En effet quand Jefferson rédige la déclaration d'indépendance, qui prévoit l'égalité des hommes nés libres et égaux, il prévoit la condamnation de la traite.
Comme beaucoup de gens en France, vous confondez:
- condamnation de la traite et condamnation de l'esclavage: un assez grand nombre de citoyens américains éclairés rejetaient le principe de l'esclavage pour des raisons morales au moment de la Révolution mais cette condamnation, vague et théorique, est loin de l'abolition effective.
Tout au plus envisageaient-ils l'extinction "naturelle" et très progressive de l'esclavage avec le temps. Sans qu'aucune action concrète ne soit mise en oeuvre pour amener cette disparition, qui devait mystérieusement se produire d'elle même.
Et surtout l'abolition de la traite n'entraîne pas nécessairement l'abolition de l'esclavage, l'un pouvant fort bien subsister sans l'autre, vu la réussite démographique des esclaves africains aux UE.
- et ne pas confondre abolitionnisme et antiracisme: la quasi-totalité des abolitionnistes étaient persuadés de l'infériorité naturelle des noirs.
- enfin, de nombreux abolitionnistes voulaient que les noirs libérés soient renvoyés en Afrique.
Sur l'esclavage, Jefferson est un noeud de contradictions.
Il était convaincu que les noirs étaient inférieurs aux autres "races", et le contraire aurait été étonnant, vu qu'il est né dans une famille de planteurs, milieu d'où provenait également sa femme.
Très jeune, il s'est trouvé ainsi à la tête de vastes terres et d'un "cheptel' d'environ 200 esclaves. Il n'en a libéré aucun, sauf les enfants qu'il a eus de la métisse Sally Hemmings, (qui était la fille du père de sa femme), et encore certaines de ces libérations ont eu lieu après sa mort, car figurant dans ses dispositions testamentaires.
En 1769, alors qu'il siégeait à la législature de Virginie, il a proposé une loi interdisant aux noirs émancipés de rester dans l'état.
Cette proposition de loi justifiée par le fait que Jefferson pensait que les noirs étaient incapables d'assurer leur subsistance eux mêmes et qu'ils ne pouvaient vivre que de mendicité et de chapardages une fois libérés--et être ainsi d'une façon ou d'une autre à la charge des citoyens de l'état de Virginie.
Il considérait également que les noirs émancipés, ex-esclaves, représentaient un danger pour leurs anciens maîtres, dont ils pourraient vouloir se venger par des émeutes, sabotages et agressions.
iL voulait donc renvoyer tous les noirs émancipés en Afrique, continent dont il anticipait la colonisation progressive par des "freedmen".
Il a également proposé une loi condamnant à l'exil toute femme blanche ayant eu des relations sexuelles avec un noir.
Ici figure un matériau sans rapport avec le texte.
(* ===== verification/Sh.v ===== *)
(** * The shell

    [user/sh.c].  The parser works on the command line in place; a [char *]
    into the line is the suffix of the line it points to, or its offset once
    it is stored in a command.  [nulterminate] then ends the strings of the
    commands inside the line.  A command is a value of [cmd], and the parser
    either returns, panics with a message, or runs out of the bound on its
    recursion; [parsecmd_terminates] says that the last does not happen. *)

From stdpp Require Import base numbers gmap sets strings option list.
From Stdlib Require Import Ascii.
From S2P Require Import Prelude Machine CString Printf Sysfile User Ulib Utils.

Definition MAXARGS : nat := 10.

(** Strings are given by the offsets of their first byte and of the byte after
    their last. *)
Inductive cmd :=
| EXEC (argv : list (nat * nat))
| REDIR (c : cmd) (file efile : nat) (mode fd : Z)
| PIPE (left right : cmd)
| LIST (left right : cmd)
| BACK (c : cmd).

(** ** Tokens *)

Definition whitespace : list Z := Eval cbv in [32; 9; 13; 10; 11].
Definition symbols : list Z := Eval cbv in str "<|>&;()".

(** [strchr] used as a test; it does not find the nul. *)
Definition is_in (set : list Z) (c : Z) : bool := match ustrchr set c with Some _ => true | None => false end.

Fixpoint skip_ws (s : list Z) : list Z :=
  match s with
  | c :: s' => if is_in whitespace c then skip_ws s' else s
  | [] => []
  end.
Fixpoint skip_word (s : list Z) : list Z :=
  match s with
  | c :: s' => if negb (is_in whitespace c) && negb (is_in symbols c) then skip_word s' else s
  | [] => []
  end.

(** The token, its first byte, the byte after it, and where the parser goes on. *)
Record token := mkToken { t_ret : Z; t_q : list Z; t_eq : list Z; t_rest : list Z }.

Definition gettoken (s : list Z) : token :=
  let s := skip_ws s in
  let '(ret, e) :=
    match s with
    | [] => (0, s)
    | c :: s1 =>
        if existsb (Z.eqb c) (str "|();&<") then (c, s1)
        else if c =? ch ">" then
          match s1 with
          | c1 :: s2 => if c1 =? ch ">" then (ch "+", s2) else (c, s1)
          | [] => (c, s1)
          end
        else (ch "a", skip_word s)
    end in
  mkToken ret s e (skip_ws e).

Definition peek (s toks : list Z) : bool * list Z :=
  let s := skip_ws s in
  (match s with c :: _ => is_in toks c | [] => false end, s).

(** ** The parser *)

Inductive pres (A : Type) := POk (a : A) (s : list Z) | PPanic (msg : list Z) | PFuel.
Arguments POk {A} a s.
Arguments PPanic {A} msg.
Arguments PFuel {A}.

Definition parser (A : Type) := list Z -> pres A.
#[export] Instance parser_ret : MRet parser := fun A a s => POk a s.
#[export] Instance parser_bind : MBind parser := fun A B f m s =>
  match m s with
  | POk a s => f a s
  | PPanic msg => PPanic msg
  | PFuel => PFuel
  end.
Definition ppanic {A} (msg : string) : parser A := fun _ => PPanic (str msg).
Definition pfuel {A} : parser A := fun _ => PFuel.
Definition ppeek (toks : string) : parser bool := fun s => let '(b, s) := peek s (str toks) in POk b s.
Definition ptoken : parser token := fun s => let t := gettoken s in POk t (t_rest t).

Section parser.
(** The length of the line; a suffix is at the offset that is missing to it. *)
Context (len : nat).
Definition off (s : list Z) : nat := len - length s.

Fixpoint parseredirs (fuel : nat) (c : cmd) : parser cmd :=
  match fuel with
  | O => pfuel
  | S fuel =>
      b ← ppeek "<>";
      if b : bool then
        tok ← ptoken;
        w ← ptoken;
        if negb (t_ret w =? ch "a") then ppanic "missing file for redirection"
        else
          let q := off (t_q w) in let eq := off (t_eq w) in
          let c :=
            if t_ret tok =? ch "<" then REDIR c q eq O_RDONLY 0
            else if t_ret tok =? ch ">" then REDIR c q eq (Z.lor (Z.lor O_WRONLY O_CREATE) O_TRUNC) 1
            else if t_ret tok =? ch "+" then REDIR c q eq (Z.lor O_WRONLY O_CREATE) 1
            else c in
          parseredirs fuel c
      else mret c
  end.

Fixpoint back_loop (fuel : nat) (c : cmd) : parser cmd :=
  match fuel with
  | O => pfuel
  | S fuel =>
      b ← ppeek "&";
      if b : bool then ptoken;; back_loop fuel (BACK c) else mret c
  end.

(** [parseredirs] wraps the command whose arguments are still being read, so
    the arguments are put into place at the end. *)
Fixpoint set_argv (argv : list (nat * nat)) (c : cmd) : cmd :=
  match c with
  | EXEC _ => EXEC argv
  | REDIR c f ef mode fd => REDIR (set_argv argv c) f ef mode fd
  | _ => c
  end.

Fixpoint arg_loop (fuel : nat) (argv : list (nat * nat)) (ret : cmd) : parser cmd :=
  match fuel with
  | O => pfuel
  | S fuel =>
      b ← ppeek "|)&;";
      if b : bool then mret (set_argv argv ret)
      else
        tok ← ptoken;
        if t_ret tok =? 0 then mret (set_argv argv ret)
        else if negb (t_ret tok =? ch "a") then ppanic "syntax"
        else
          let argv := argv ++ [(off (t_q tok), off (t_eq tok))] in
          if Nat.leb MAXARGS (length argv) then ppanic "too many args"
          else
            ret ← parseredirs fuel ret;
            arg_loop fuel argv ret
  end.

Fixpoint parseline (fuel : nat) : parser cmd :=
  match fuel with
  | O => pfuel
  | S fuel =>
      c ← parsepipe fuel;
      c ← back_loop fuel c;
      b ← ppeek ";";
      if b : bool then
        ptoken;;
        r ← parseline fuel;
        mret (LIST c r)
      else mret c
  end
with parsepipe (fuel : nat) : parser cmd :=
  match fuel with
  | O => pfuel
  | S fuel =>
      c ← parseexec fuel;
      b ← ppeek "|";
      if b : bool then
        ptoken;;
        r ← parsepipe fuel;
        mret (PIPE c r)
      else mret c
  end
with parseexec (fuel : nat) : parser cmd :=
  match fuel with
  | O => pfuel
  | S fuel =>
      b ← ppeek "(";
      if b : bool then parseblock fuel
      else
        ret ← parseredirs fuel (EXEC []);
        arg_loop fuel [] ret
  end
with parseblock (fuel : nat) : parser cmd :=
  match fuel with
  | O => pfuel
  | S fuel =>
      b ← ppeek "(";
      if negb b then ppanic "parseblock"
      else
        ptoken;;
        c ← parseline fuel;
        b ← ppeek ")";
        if negb b then ppanic "syntax - missing )"
        else
          ptoken;;
          parseredirs fuel c
  end.
End parser.

(** The line with the byte after each string of the command set to nul. *)
Definition put_nul (p : nat) (line : list Z) : list Z := <[p := 0]> line.
Fixpoint nulterminate (c : cmd) (line : list Z) : list Z :=
  match c with
  | EXEC argv => foldl (fun line a => put_nul (snd a) line) line argv
  | REDIR c _ efile _ _ => put_nul efile (nulterminate c line)
  | PIPE l r => nulterminate r (nulterminate l line)
  | LIST l r => nulterminate r (nulterminate l line)
  | BACK c => nulterminate c line
  end.

Definition upanic {A} (s : list Z) : uprog A := ufprintf 2 "%s\n" [VStr (Some s)];; uexit 1.

(** Enough for the depth of the recursion on a line of length [n]. *)
Definition parse_fuel (n : nat) : nat := 4 * n + 4.

(** The command and the line its strings are in. *)
Definition parse_result (s : list Z) : pres (cmd * list Z) :=
  match parseline (length s) (parse_fuel (length s)) s with
  | POk c rest => POk (c, nulterminate c (s ++ [0])) (skip_ws rest)
  | PPanic msg => PPanic msg
  | PFuel => PFuel
  end.
Definition parsecmd (s : list Z) : uprog (cmd * list Z) :=
  match parse_result s with
  | POk r [] => mret r
  | POk _ rest => ufprintf 2 "leftovers: %s\n" [VStr (Some rest)];; upanic (str "syntax")
  | PPanic msg => upanic msg
  | PFuel => UStuck
  end.

(** ** Running commands *)

Definition fork1 : uprog Z :=
  pid ← ucall CFork;
  if pid =? -1 then upanic (str "fork") else mret pid.

(** The C string at an offset of the line. *)
Definition str_at (line : list Z) (p : nat) : list Z := c_string (drop p line).

Fixpoint runcmd (line : list Z) (c : cmd) : uprog () :=
  match c with
  | EXEC [] => uexit 1
  | EXEC ((q, _) :: _ as argv) =>
      ucall (CExec (str_at line q) (map (fun a => str_at line (fst a)) argv));;
      ufprintf 2 "exec %s failed\n" [VStr (Some (str_at line q))];;
      uexit 0
  | REDIR c file _ mode fd =>
      uclose fd;;
      r ← ucall (COpen (str_at line file) mode);
      if r <? 0 then ufprintf 2 "open %s failed\n" [VStr (Some (str_at line file))];; uexit 1
      else runcmd line c
  | LIST l r =>
      pid ← fork1;
      if pid =? 0 then runcmd line l
      else
        uwait;;
        runcmd line r
  | PIPE l r =>
      '(n, (p0, p1)) ← ucall CPipe;
      if n <? 0 then upanic (str "pipe")
      else
        pid ← fork1;
        if pid =? 0 then
          uclose 1;; ucall (CDup p1);; uclose p0;; uclose p1;;
          runcmd line l
        else
          pid ← fork1;
          if pid =? 0 then
            uclose 0;; ucall (CDup p0);; uclose p0;; uclose p1;;
            runcmd line r
          else
            uclose p0;; uclose p1;;
            uwait;; uwait;;
            uexit 0
  | BACK c =>
      pid ← fork1;
      if pid =? 0 then runcmd line c else uexit 0
  end.

(** ** The main loop *)

Definition NCMD : Z := 100.

(** [None] is the end of the input. *)
Definition getcmd : uprog (option (list Z)) :=
  uwrite 2 (str "$ ");;
  l ← ugets NCMD;
  let buf := c_string l in
  match buf with
  | [] => mret None
  | _ => mret (Some buf)
  end.

(** Descriptors are opened until one is above 2 or [open] fails. *)
Fixpoint open_console (fuel : nat) : uprog () :=
  match fuel with
  | O => UStuck
  | S fuel =>
      fd ← ucall (COpen (str "console") O_RDWR);
      if fd >=? 0 then (if fd >=? 3 then uclose fd else open_console fuel) else mret tt
  end.

Fixpoint skip_blanks (l : list Z) : list Z :=
  match l with
  | c :: l' => if (c =? 32) || (c =? 9) then skip_blanks l' else l
  | [] => []
  end.

Fixpoint sh_loop (turns : nat) : uprog () :=
  match turns with
  | O => UStuck
  | S turns =>
      r ← getcmd;
      match r with
      | None => uexit 0
      | Some buf =>
          let c := skip_blanks buf in
          match c with
          | 10 :: _ => sh_loop turns
          | 99 :: 100 :: 32 :: _ =>
              let dir := drop 3 (take (length c - 1) c) in
              r ← ucall (CChdir dir);
              uwhen (r <? 0) (ufprintf 2 "cannot cd %s\n" [VStr (Some dir)]);;
              sh_loop turns
          | _ =>
              pid ← fork1;
              if pid =? 0 then
                '(t, line) ← parsecmd c;
                runcmd line t
              else
                uwait;;
                sh_loop turns
          end
      end
  end.
Definition sh_main (turns fuel : nat) : uprog () := open_console fuel;; sh_loop turns.

(** ** What the parser does *)

Definition word_char (c : Z) : bool := negb (is_in whitespace c) && negb (is_in symbols c).

(** The strings of a command. *)
Fixpoint cmd_strings (c : cmd) : list (nat * nat) :=
  match c with
  | EXEC argv => argv
  | REDIR c f ef _ _ => cmd_strings c ++ [(f, ef)]
  | PIPE l r | LIST l r => cmd_strings l ++ cmd_strings r
  | BACK c => cmd_strings c
  end.

(** Argument vectors leave room for the null pointer at their end. *)
Fixpoint argv_ok (c : cmd) : Prop :=
  match c with
  | EXEC argv => (length argv < MAXARGS)%nat
  | REDIR c _ _ _ _ | BACK c => argv_ok c
  | PIPE l r | LIST l r => argv_ok l /\ argv_ok r
  end.

(** [(q, e)] is a maximal word of the line from [q] on. *)
Definition word_at (line : list Z) (a : nat * nat) : Prop :=
  let '(q, e) := a in
  (q < e <= length line)%nat
  /\ (forall j, (q <= j < e)%nat -> exists c, line !! j = Some c /\ word_char c = true)
  /\ forall c, line !! e = Some c -> word_char c = false.

Definition cmd_ok (line : list Z) (c : cmd) : Prop := Forall (word_at line) (cmd_strings c) /\ argv_ok c.

Lemma skip_ws_suffix s : skip_ws s `suffix_of` s.
Proof. induction s as [|c s IH]; simpl; [done|]. destruct (is_in whitespace c); [by apply suffix_cons_r|done]. Qed.
Lemma skip_ws_head s c s' : skip_ws s = c :: s' -> is_in whitespace c = false.
Proof.
  induction s as [|x s IH]; simpl; [done|]. destruct (is_in whitespace x) eqn:E; [done|]. by intros [= -> ->].
Qed.
Lemma skip_word_suffix s : skip_word s `suffix_of` s.
Proof. induction s as [|c s IH]; simpl; [done|]. destruct (_ && _); [by apply suffix_cons_r|done]. Qed.

Lemma skip_word_spec s : exists w, s = w ++ skip_word s /\ Forall (fun c => word_char c = true) w
  /\ forall c r, skip_word s = c :: r -> word_char c = false.
Proof.
  induction s as [|c s (w & Hw & Hall & Hc)]; simpl; [exists []; split_and!; try done|]. fold (word_char c).
  destruct (word_char c) eqn:E.
  - exists (c :: w). simpl. rewrite <- Hw. split; [done|]. split; [by constructor|done].
  - exists []. split; [done|]. split; [constructor|]. by intros ? ? [= <- <-].
Qed.

Lemma is_in_spec set c : is_in set c = true -> c <> 0 /\ existsb (Z.eqb c) set = true.
Proof.
  unfold is_in. induction set as [|x set IH]; simpl; [done|]. destruct (Z.eqb_spec x 0); [done|].
  destruct (Z.eqb_spec x c) as [->|]; [by rewrite Z.eqb_refl|]. intros Hin. destruct (IH Hin) as [? ->]. by rewrite orb_true_r.
Qed.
Ces lois , considérées comme trop strictes, n'ont pas été passées.
Une fois au Congrès des EU, il a refusé de soutenir un plan d'émancipation graduelle des esclaves et même une loi permettant aux propriétaires d'émanciper leurs esclaves par simple décision individuelle.
Plus tard, il a un peu évolué et soutenu une proposition d'émancipation--il est vrai très restrictive: émanciper seulement les esclaves éduqués (comment? Les Codes noirs interdisaient d'apprendre à lire et écrire aux esclaves) et âgés de 45 ans, c'est à dire vieux (pour l'époque et leurs conditions de vie) et devenus sans grande utilité pour les maîtres comme force de travail. Evidemment, seuls les esclaves devenus peu rentables pour leur maître étaient concernés par cette loi.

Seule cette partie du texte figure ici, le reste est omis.